Students are guided to formulate their own questions, design their inquiries, and actively seek information from various sources. This inquiry-based approach fosters curiosity, promotes independent thinking, and encourages students to make connections between different areas of knowledge.
Throughout the Exhibition process, students engage in collaborative learning, sharing their findings, and seeking feedback from peers, teachers, and mentors. This collaborative aspect nurtures learner agency by providing opportunities for students to take responsibility for their learning, make informed decisions, and contribute to the learning community.
The transdisciplinary model of the PYP underpins the three pillars of school life: The learner, Learning and teaching, and The learning community.
The learner
The PYP curriculum framework begins with the premise that PYP students are agents of their own learning and partners in the learning process. Understanding how students learn is foundational to the inquiry-based and concept-driven transdisciplinary model of learning and teaching. The PYP curriculum recognizes learners’ innate potential to inquire, question, wonder and theorize about themselves, others, and the world around them.
Learning and Teaching
The Primary Years Programme (PYP) ensures that learning is engaging, relevant, challenging and significant. The PYP curriculum highlights important shared features of an IB education.
The learning community
The IB unites a worldwide community of learners who believe that education can help to connect and build a better, more peaceful world. The IB learning community views the world as the broadest context for learning, where everyone involved in the life of the school is recognized: students and their families, all school staff members, other important adults in the students’ lives and the community at large.

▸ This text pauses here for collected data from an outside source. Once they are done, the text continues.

Lemma await_coordinator_spec l : Forall (.∉ reclaim_facts) l → spec (know (Idle :: Known :: ReclaimerKept :: l)) (await_coordinator heap)
  (λ b, know (if b : bool then Idle :: Known :: ReclaimerKept :: l else Idle :: ReclaimerKept :: l)).
Proof.
  intros Hl. unfold await_coordinator. apply triple_loop; [apply _ | intros b; apply _ |].
  eapply (triple_bind heap _ _ _ (λ _, know (Idle :: Known :: ReclaimerKept :: l))).
  { apply triple_action; [apply _ | intros a; apply _ |]. intros e s o Hv Hk H. destruct (running_complete heap s Hv (proj1 Hk)) as (_ & _ & [c Hc] & _).
    unfold the_control in H. rewrite Hc in H. cbn [from_option_ub] in H. destruct (_ || _); [| done]. injection H as <-. by eexists _, s. }
  intros [finished exited]. eapply (triple_bind heap _ _ _ (λ _, know (Idle :: Known :: ReclaimerKept :: l))).
  { apply triple_look; [apply _ | intros b; apply _ |]. intros s Hv Hk. by eexists. }
  intros available. destruct (negb finished && exited && available).
  - eapply (triple_bind heap _ _ _ (λ b, know (if b : bool then Idle :: Known :: ReclaimerKept :: l else Idle :: ReclaimerKept :: l))).
    + eapply triple_conseq; [apply (join_failed_reclaimer_spec (Idle :: l)); free_of | intros s _ Hk; weaken Hk | intros [] s _ Hk; weaken Hk].
    + intros [|]; by apply triple_value; [apply _ |].
  - apply triple_value; [destruct finished; apply _ |]. by destruct finished.
Qed.

Lemma finish_coordinator_spec l : Forall (.∉ reclaim_facts) l → spec (know (Idle :: Known :: ReclaimerKept :: l)) (finish_coordinator heap)
  (λ b, know (if b : bool then Idle :: Known :: ReclaimerKept :: l else Idle :: ReclaimerKept :: l)).
Proof.
  intros Hl. unfold finish_coordinator. eapply (triple_bind heap _ _ _ (λ _, know (Idle :: Known :: ReclaimerKept :: l))).
  { apply triple_look; [apply _ | intros b; apply _ |]. intros s Hv Hk. by eexists. }
  intros [|]; [| by apply triple_value; [apply _ |]]. eapply (triple_bind heap _ _ _ (λ _, know (Idle :: Known :: ReclaimerKept :: l))).
  { eapply triple_post; [apply (call_update_spec heap (Update.RequestTerminalDetach 0) SealTerminal (Known :: ReclaimerKept :: l)); [done.. | free_of] |].
    by intros r s _ [Hk _]. }
  intros _. eapply (triple_bind heap _ _ _ (λ _, know (Idle :: Known :: ReclaimerKept :: l))).
  { apply triple_section; [apply _ | intros b; apply _ |]. intros s Hv Hk _. by eexists _, s. }
  intros [|]; [by apply await_coordinator_spec | by apply triple_value; [apply _ |]].
Qed.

The PYP encourages critical and creative thinking through continual inquiry, action and reflection, which places students at the heart of learning. The Primary Years Programme (PYP) supports children to:
1. develop knowledge, conceptual understandings and approaches to learning
2. become internationally-minded individuals
3. develop the attributes of the IB learner profile.
PYP Exhibition
PYP Exhibition encourages students to take action and apply their knowledge and understanding to address real-world issues or create innovative solutions.